• _Directions_
Which lines of the records below contain the word "OpTouch"? Copy each of them out.

• _Stored items_
....

(* ===== verification/FileSys.v ===== *)
(** * Files

    The part of [std::fs] and [tokio::fs] the file transfer uses: names, the
    files they refer to, and handles with a position.  A handle refers to a
    file, not to a name, so it stays on its file when the name is moved.
    Directories are not modelled; which operations the system permits is a
    parameter.  Times of files are in nanoseconds. *)

From S2P Require Import Prelude.

Record node : Type := mkNode { data : bytes; mtime : Z }.

(** [names] maps the path of a file to its place in [nodes]; [clock] is the time
    of the machine. *)
Record FS : Type := mkFS {
  names : gmap string nat;
  nodes : list node;
  clock : Z;
}.

Inductive fsop : Type := OpCreate | OpOpen | OpRemove | OpRename | OpTouch.

Definition file (f : FS) (p : string) : option node :=
  i ← names f !! p; nodes f !! i.

Definition content (f : FS) (p : string) : option bytes := data <$> file f p.

Definition exists_file (f : FS) (p : string) : bool := bool_decide (is_Some (names f !! p)).

(** [old] with [buf] written at [pos]; a gap is filled with zeros. *)
Definition splice (pos : Z) (buf old : bytes) : bytes :=
  let k := Z.to_nat pos in
  take k old ++ replicate (k - length old) Byte.x00 ++ buf ++ drop (k + length buf) old.

Section fs.
Context (allowed : fsop -> string -> bool).

(** [File::create]: the file is emptied when it exists. *)
Definition create (p : string) (f : FS) : option (FS * nat) :=
  if allowed OpCreate p then
    match names f !! p with
    | Some i => Some (mkFS (names f) (<[i := mkNode [] (clock f)]> (nodes f)) (clock f), i)
    | None =>
        let i := length (nodes f) in
        Some (mkFS (<[p := i]> (names f)) (nodes f ++ [mkNode [] (clock f)]) (clock f), i)
    end
  else None.

(** [File::open]. *)
Definition open_file (p : string) (f : FS) : option nat :=
  if allowed OpOpen p then names f !! p else None.

(** [OpenOptions] with [create] and [write], on a file that exists. *)
Definition open_write (p : string) (f : FS) : option nat :=
  if allowed OpCreate p then names f !! p else None.

Definition remove_file (p : string) (f : FS) : option FS :=
  if allowed OpRemove p && exists_file f p
  then Some (mkFS (delete p (names f)) (nodes f) (clock f)) else None.

Definition rename (a b : string) (f : FS) : option FS :=
  i ← names f !! a;
  if allowed OpRename b
  then Some (mkFS (<[b := i]> (delete a (names f))) (nodes f) (clock f)) else None.

Definition set_file_mtime (p : string) (t : Z) (f : FS) : option FS :=
  i ← names f !! p; n ← nodes f !! i;
  if allowed OpTouch p
  then Some (mkFS (names f) (<[i := mkNode (data n) t]> (nodes f)) (clock f)) else None.

(** [write_all] at a position of a file. *)
Definition write_node (i : nat) (pos : Z) (buf : bytes) (f : FS) : FS :=
  match nodes f !! i with
  | Some n => mkFS (names f) (<[i := mkNode (splice pos buf (data n)) (clock f)]> (nodes f)) (clock f)
  | None => f
  end.

(** [.ok()] on an operation: its failure leaves the files as they are. *)
Definition try_fs (op : FS -> option FS) (f : FS) : FS := default f (op f).

(** ** Names refer to different files *)

Record wf (f : FS) : Prop := mkWf {
  wf_bound : forall p i, names f !! p = Some i -> (i < length (nodes f))%nat;
  wf_inj : forall p q i, names f !! p = Some i -> names f !! q = Some i -> p = q;
}.

Lemma file_name f p i : names f !! p = Some i -> file f p = nodes f !! i.
Proof. intros H. unfold file. by rewrite H. Qed.

Lemma file_exists f p i : wf f -> names f !! p = Some i -> exists n, file f p = Some n.
Proof.
  intros W H. rewrite (file_name _ _ _ H). apply lookup_lt_is_Some. by eapply wf_bound.
Qed.

(** A change of the file behind [p] is seen under [p] only. *)
Lemma node_change f p i n :
  wf f -> names f !! p = Some i ->
  let f' := mkFS (names f) (<[i := n]> (nodes f)) (clock f) in
  wf f' /\ file f' p = Some n /\ forall q, q <> p -> file f' q = file f q.
Proof.
  intros W H f'. split_and!.
  - split; subst f'; simpl.
    + intros q j Hq. rewrite length_insert. by eapply wf_bound.
    + intros q r j. by apply wf_inj.
  - unfold file. subst f'. simpl. rewrite H. simpl. apply list_lookup_insert_eq.
    by eapply wf_bound.
  - intros q Hq. unfold file. subst f'. simpl. destruct (names f !! q) as [j|] eqn:E; [|done].
    simpl. apply list_lookup_insert_ne. intros ->. apply Hq. by eapply wf_inj.
Qed.

Lemma create_spec f p f' i :
  wf f -> create p f = Some (f', i) ->
  wf f' /\ names f' !! p = Some i /\ file f' p = Some (mkNode [] (clock f)) /\
  (forall q, q <> p -> names f' !! q = names f !! q) /\
  (forall q, q <> p -> file f' q = file f q) /\ clock f' = clock f.
Proof.
  intros W. unfold create. destruct (allowed OpCreate p); [|done].
  destruct (names f !! p) as [j|] eqn:E; intros [= <- <-].
  - destruct (node_change f p j (mkNode [] (clock f)) W E) as (W' & H1 & H2). done.
  - split_and!; simpl; try done.
    + split; simpl; intros q.
      * intros j. rewrite length_app. simpl. destruct (decide (q = p)) as [->|N].
        { rewrite lookup_insert_eq. intros [= <-]. lia. }
        rewrite lookup_insert_ne by done. intros ?%(wf_bound _ W). lia.
      * intros r j. destruct (decide (q = p)) as [->|N], (decide (r = p)) as [->|N'];
          rewrite ?lookup_insert_eq, ?lookup_insert_ne by done; try done.
        { intros [= <-] ?%(wf_bound _ W). lia. }
        { intros ?%(wf_bound _ W) [= <-]. lia. }
        by apply wf_inj.
    + apply lookup_insert_eq.
    + unfold file. simpl. rewrite lookup_insert_eq. simpl.
      by rewrite lookup_app_r, Nat.sub_diag by lia.
    + intros q N. by rewrite lookup_insert_ne by done.
    + intros q N. unfold file. simpl. rewrite lookup_insert_ne by done.
      destruct (names f !! q) as [j|] eqn:E'; [|done]. simpl.
      apply lookup_app_l. by eapply wf_bound.
Qed.

Lemma create_total f p : allowed OpCreate p = true -> exists f' i, create p f = Some (f', i).
Proof. intros A. unfold create. rewrite A. destruct (names f !! p); eauto. Qed.

Lemma delete_wf f p : wf f -> wf (mkFS (delete p (names f)) (nodes f) (clock f)).
Proof.
  intros W. split; simpl.
  - intros q j [_ ?]%lookup_delete_Some. by eapply wf_bound.
  - intros q r j [_ ?]%lookup_delete_Some [_ ?]%lookup_delete_Some. by eapply wf_inj.
Qed.

Lemma remove_file_spec f p f' :
  wf f -> remove_file p f = Some f' ->
  wf f' /\ names f' !! p = None /\ (forall q, q <> p -> names f' !! q = names f !! q) /\
  (forall q, q <> p -> file f' q = file f q) /\ clock f' = clock f.
Proof.
  intros W. unfold remove_file. destruct (_ && _); intros [= <-]. split_and!; simpl; try done.
  - by apply delete_wf.
  - apply lookup_delete_eq.
  - intros q N. by rewrite lookup_delete_ne by done.
  - intros q N. unfold file. simpl. by rewrite lookup_delete_ne by done.
Qed.

Lemma rename_spec f a b f' :
  wf f -> a <> b -> rename a b f = Some f' ->
  wf f' /\ names f' !! b = names f !! a /\ names f' !! a = None /\ file f' b = file f a /\
  (forall q, q <> a -> q <> b -> names f' !! q = names f !! q) /\
  (forall q, q <> a -> q <> b -> file f' q = file f q) /\ clock f' = clock f.
Proof.
  intros W N. unfold rename. destruct (names f !! a) as [i|] eqn:E; simpl; [|done].
  destruct (allowed OpRename b); intros [= <-]. split_and!; simpl; try done.
  - pose proof (delete_wf f a W) as W'. split; simpl; intros q.
    + intros j. destruct (decide (q = b)) as [->|].
      { rewrite lookup_insert_eq. intros [= <-]. by eapply wf_bound. }
      rewrite lookup_insert_ne by done. apply (wf_bound _ W').
    + intros r j.
      assert (forall s, delete a (names f) !! s = Some i -> False) as D.
      { intros s [N' Hs]%lookup_delete_Some. apply N'. exact (wf_inj _ W _ _ _ E Hs). }
      destruct (decide (q = b)) as [->|], (decide (r = b)) as [->|];
        rewrite ?lookup_insert_eq, ?lookup_insert_ne by done; try done.
      { intros [= <-] ?. exfalso. by eapply D. }
      { intros H [= <-]. exfalso. by eapply D. }
      apply (wf_inj _ W').
  - apply lookup_insert_eq.
  - rewrite lookup_insert_ne by done. apply lookup_delete_eq.
  - unfold file. simpl. rewrite lookup_insert_eq, E. done.
  - intros q ??. rewrite lookup_insert_ne, lookup_delete_ne by done. done.
  - intros q ??. unfold file. simpl. rewrite lookup_insert_ne, lookup_delete_ne by done. done.
Qed.

Lemma set_file_mtime_spec f p t f' :
  wf f -> set_file_mtime p t f = Some f' ->
  wf f' /\ content f' p = content f p /\ mtime <$> file f' p = Some t /\
  names f' = names f /\ (forall q, q <> p -> file f' q = file f q) /\ clock f' = clock f.
Proof.
  intros W. unfold set_file_mtime. destruct (names f !! p) as [i|] eqn:E; simpl; [|done].
  destruct (nodes f !! i) as [n|] eqn:En; simpl; [|done].
  destruct (allowed OpTouch p); intros [= <-].
  destruct (node_change f p i (mkNode (data n) t) W E) as (W' & H1 & H2). split_and!; try done.
  - unfold content. rewrite H1, (file_name _ _ _ E), En. done.
  - by rewrite H1.
Qed.

Lemma write_node_spec f p i pos buf n :
  wf f -> names f !! p = Some i -> file f p = Some n ->
  let f' := write_node i pos buf f in
  wf f' /\ file f' p = Some (mkNode (splice pos buf (data n)) (clock f)) /\
  names f' = names f /\ (forall q, q <> p -> file f' q = file f q) /\ clock f' = clock f.
Proof.
  intros W E Hn. unfold write_node. rewrite (file_name _ _ _ E) in Hn. rewrite Hn.
  destruct (node_change f p i (mkNode (splice pos buf (data n)) (clock f)) W E) as (? & ? & ?).
  done.
Qed.

(** Writing at the end of a file. *)
Lemma splice_end buf old : splice (zlen old) buf old = old ++ buf.
Proof.
  unfold splice, zlen. rewrite Nat2Z.id, take_ge, Nat.sub_diag, drop_ge by lia.
  simpl. by rewrite app_nil_r.
Qed.

End fs.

....

• _Exercise solution_
Inductive fsop : Type := OpCreate | OpOpen | OpRemove | OpRename | OpTouch.
  if allowed OpTouch p
  destruct (allowed OpTouch p); intros [= <-].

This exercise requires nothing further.